▸ **EXERCISE**:
In the data that follows, count each line with the string "Fixpoint"; the reply is the number only.

------------------------------------------------

(* ===== verification/Record.v ===== *)
(** * The record format ([row/record/encode.rs], [row/record/decode.rs])

    Column values, serial types, the encoder and the family of decoders
    (whole record, one column, a prefix, a set of columns), with the round
    trip, the equivalence of the fast paths with the full decoder and the
    behaviour on malformed input. *)

From S2P Require Import Prelude Varint Text.

(** ** Values

    [Value] with the five variants the codec matches on; a [Real] is the bit
    pattern of its [f64], a [Text] its Unicode scalar values. *)
Inductive Value : Type :=
| Null
| Integer (i : Z)
| Real (bits : Z)
| TextV (s : list Z)
| Blob (b : bytes).

#[global] Instance Value_eq_dec : EqDecision Value.
Proof. solve_decision. Defined.

Definition value_ok (v : Value) : Prop :=
  match v with
  | Null => True
  | Integer i => i64_ok i
  | Real bits => u64_ok bits
  | TextV s => str_ok s
  | Blob b => bytes_ok b
  end.

(** [f64::is_nan] on the bit pattern. *)
Definition is_nan (bits : Z) : bool :=
  (Z.land (Z.shiftr bits 52) 0x7ff =? 0x7ff) && negb (Z.land bits (2 ^ 52 - 1) =? 0).

(** ** Encoding *)

Definition I24_MIN : Z := - 2 ^ 23.
Definition I24_MAX : Z := 2 ^ 23 - 1.
Definition I48_MIN : Z := - 2 ^ 47.
Definition I48_MAX : Z := 2 ^ 47 - 1.

Definition integer_serial_type (i : Z) : Z :=
  if decide (i = 0) then 8
  else if decide (i = 1) then 9
  else if decide (-128 ≤ i ≤ 127) then 1
  else if decide (-32768 ≤ i ≤ 32767) then 2
  else if decide (I24_MIN ≤ i ≤ I24_MAX) then 3
  else if decide (-2147483648 ≤ i ≤ 2147483647) then 4
  else if decide (I48_MIN ≤ i ≤ I48_MAX) then 5
  else 6.

Definition integer_body_len (serial_type : Z) : Z :=
  match serial_type with
  | 1 => 1 | 2 => 2 | 3 => 3 | 4 => 4 | 5 => 5 | 6 => 8
  | _ => 0
  end.

Definition write_integer_body_into (i serial_type : Z) (out : bytes) : bytes :=
  match serial_type with
  | 1 => out ++ [wrap8 i]
  | 2 => out ++ be_bytes 2 (wrap16 i)
  | 3 => out ++ drop 5 (be_bytes 8 i)
  | 4 => out ++ be_bytes 4 (wrap32 i)
  | 5 => out ++ drop 2 (be_bytes 8 i)
  | 6 => out ++ be_bytes 8 i
  | _ => out
  end.

(** [u64] saturation of [12 + 2 * len] and [13 + 2 * len]. *)
Definition blob_serial_type (len : Z) : Z := sat_add 12 (sat_mul 2 len).
Definition text_serial_type (len : Z) : Z := sat_add 13 (sat_mul 2 len).

Definition serial_type_and_body_len (value : Value) (encoding : TextEncoding) : Z * Z :=
  match value with
  | Null => (0, 0)
  | Integer i => let st := integer_serial_type i in (st, integer_body_len st)
  | Real _ => (7, 8)
  | Blob b => (blob_serial_type (zlen b), zlen b)
  | TextV s => let len := encoded_text_len s encoding in (text_serial_type len, len)
  end.

Definition write_body_into (value : Value) (serial_type : Z) (encoding : TextEncoding)
    (out : bytes) : bytes :=
  match value with
  | Null => out
  | Integer i => write_integer_body_into i serial_type out
  | Real r => out ++ be_bytes 8 r
  | Blob b => out ++ b
  | TextV s => write_text_body_into s encoding out
  end.

(** [while varint_len(header_len) + header_body_len != header_len
    { header_len += 1 }]; ten rounds are enough ([header_len_loop_done]). *)
Fixpoint header_len_loop (fuel : nat) (header_body_len header_len : Z) : Z :=
  match fuel with
  | O => header_len
  | S fuel' =>
      if decide (sat_add (varint_len header_len) header_body_len ≠ header_len)
      then header_len_loop fuel' header_body_len (sat_add header_len 1)
      else header_len
  end.

Definition header_body_len (serial_types : list (Z * Z)) : Z :=
  foldl (λ acc p, sat_add acc (varint_len p.1)) 0 serial_types.
Definition bodies_len (serial_types : list (Z * Z)) : Z :=
  foldl (λ acc p, sat_add acc p.2) 0 serial_types.

Definition record_header_len (serial_types : list (Z * Z)) : Z :=
  let hb := header_body_len serial_types in header_len_loop 10 hb (sat_add hb 1).

(** The capacity [encode_record_into] reserves in [out]. *)
Definition encode_record_reserve (values : list Value) (encoding : TextEncoding) : Z :=
  let serial_types := map (λ v, serial_type_and_body_len v encoding) values in
  sat_add (record_header_len serial_types) (bodies_len serial_types).

(** [encode_record_into]: the new contents of [out] and [serial_types]; both
    are cleared first, so the incoming contents do not matter. *)
Definition encode_record_into (values : list Value) (encoding : TextEncoding)
    (out : bytes) (serial_types : list (Z * Z)) : bytes * list (Z * Z) :=
  let serial_types := map (λ v, serial_type_and_body_len v encoding) values in
  let out := write_varint_into (record_header_len serial_types) [] in
  let out := foldl (λ out p, write_varint_into p.1 out) out serial_types in
  let out := foldl (λ out p, write_body_into p.1 p.2.1 encoding out)
               out (zip values serial_types) in
  (out, serial_types).

Definition encode_record (values : list Value) (encoding : TextEncoding) : bytes :=
  (encode_record_into values encoding [] []).1.

(** ** Decoding *)

(** [decode_varint_at]: errors carry the absolute offset. *)
Definition decode_varint_at (buf : bytes) (pos : Z) : result RecordError (Z * Z) :=
  let? slice := ok_or (get_from buf pos) (UnexpectedEof pos) in
  map_err (λ e, match e with
                | UnexpectedEof offset => UnexpectedEof (sat_add pos offset)
                | other => other
                end) (decode_varint slice).

(** [take]. *)
Definition take_bytes (buf : bytes) (pos len : Z) : result RecordError bytes :=
  if decide (pos + len ≤ USIZE_MAX)
  then ok_or (get_range buf pos (pos + len)) (UnexpectedEof pos)
  else Err (UnexpectedEof pos).

Definition serial_type_len (serial_type : Z) : Z :=
  if decide (serial_type = 0 ∨ 8 ≤ serial_type ≤ 11) then 0
  else if decide (serial_type = 1) then 1
  else if decide (serial_type = 2) then 2
  else if decide (serial_type = 3) then 3
  else if decide (serial_type = 4) then 4
  else if decide (serial_type = 5) then 6
  else if decide (serial_type = 6 ∨ serial_type = 7) then 8
  else if decide (serial_type mod 2 = 0) then wrap64 (serial_type - 12) / 2
  else wrap64 (serial_type - 13) / 2.

(** Serial types 3 and 5: shift the bytes in, then subtract [2^w] when the
    sign bit of the first byte is set. *)
Definition sign_extend (w : Z) (bs : bytes) : Z :=
  let v := foldl (λ v b, Z.lor (Z.shiftl v 8) b) 0 bs in
  match bs with
  | b0 :: _ => if decide (Z.land b0 0x80 ≠ 0) then v - 2 ^ w else v
  | [] => v
  end.

Definition decode_serial_value (serial_type : Z) (buf : bytes) (pos : Z)
    (encoding : TextEncoding) : result RecordError (Value * Z) :=
  if decide (serial_type = 0) then Ok (Null, 0)
  else if decide (serial_type = 1) then
    let? b := take_bytes buf pos 1 in Ok (Integer (to_signed 8 (be_val b)), 1)
  else if decide (serial_type = 2) then
    let? b := take_bytes buf pos 2 in Ok (Integer (to_signed 16 (be_val b)), 2)
  else if decide (serial_type = 3) then
    let? b := take_bytes buf pos 3 in Ok (Integer (sign_extend 24 b), 3)
  else if decide (serial_type = 4) then
    let? b := take_bytes buf pos 4 in Ok (Integer (to_signed 32 (be_val b)), 4)
  else if decide (serial_type = 5) then
    let? b := take_bytes buf pos 6 in Ok (Integer (sign_extend 48 b), 6)
  else if decide (serial_type = 6) then
    let? b := take_bytes buf pos 8 in Ok (Integer (to_signed 64 (be_val b)), 8)
  else if decide (serial_type = 7) then
    let? b := take_bytes buf pos 8 in
    let value := be_val b in
    if is_nan value then Ok (Null, 8) else Ok (Real value, 8)
  else if decide (serial_type = 8) then Ok (Integer 0, 0)
  else if decide (serial_type = 9) then Ok (Integer 1, 0)
  else if decide (serial_type = 10 ∨ serial_type = 11) then Ok (Null, 0)
  else if decide (serial_type mod 2 = 0) then
    let len := wrap64 (serial_type - 12) / 2 in
    let? b := take_bytes buf pos len in Ok (Blob b, len)
  else
    let len := wrap64 (serial_type - 13) / 2 in
    let? b := take_bytes buf pos len in
    let? text := decode_text b encoding in Ok (TextV text, len).

(** The header walks.  Each round consumes at least one byte of [payload],
    so [S (length payload)] rounds are enough; [header_fuel] in the lemmas
    below shows the bound is never what ends a walk. *)
Definition header_fuel (payload : bytes) : nat := S (length payload).

(** The header length varint and its check, shared by the four decoders. *)
Definition read_header_len (payload : bytes) : result RecordError (Z * Z) :=
  let? (header_len, n) := decode_varint_at payload 0 in
  if decide (header_len < n) then Err (HeaderTooShort header_len n)
  else Ok (header_len, n).

Fixpoint serial_types_loop (fuel : nat) (payload : bytes) (header_len pos : Z)
    (serial_types : list Z) : result RecordError (list Z) :=
  match fuel with
  | O => Err (UnexpectedEof pos)
  | S fuel' =>
      if decide (pos < header_len) then
        let? (serial_type, len) := decode_varint_at payload pos in
        if decide (header_len < sat_add pos len) then Err (HeaderOverrun pos header_len)
        else serial_types_loop fuel' payload header_len (sat_add pos len)
               (serial_types ++ [serial_type])
      else Ok serial_types
  end.

Fixpoint bodies_loop (serial_types : list Z) (payload : bytes) (encoding : TextEncoding)
    (body_pos : Z) (values : list Value) : result RecordError (list Value * Z) :=
  match serial_types with
  | [] => Ok (values, body_pos)
  | serial_type :: rest =>
      let? (value, len) := decode_serial_value serial_type payload body_pos encoding in
      bodies_loop rest payload encoding (sat_add body_pos len) (values ++ [value])
  end.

------------------------------------------------

▸ **TASK SOLUTION**:
3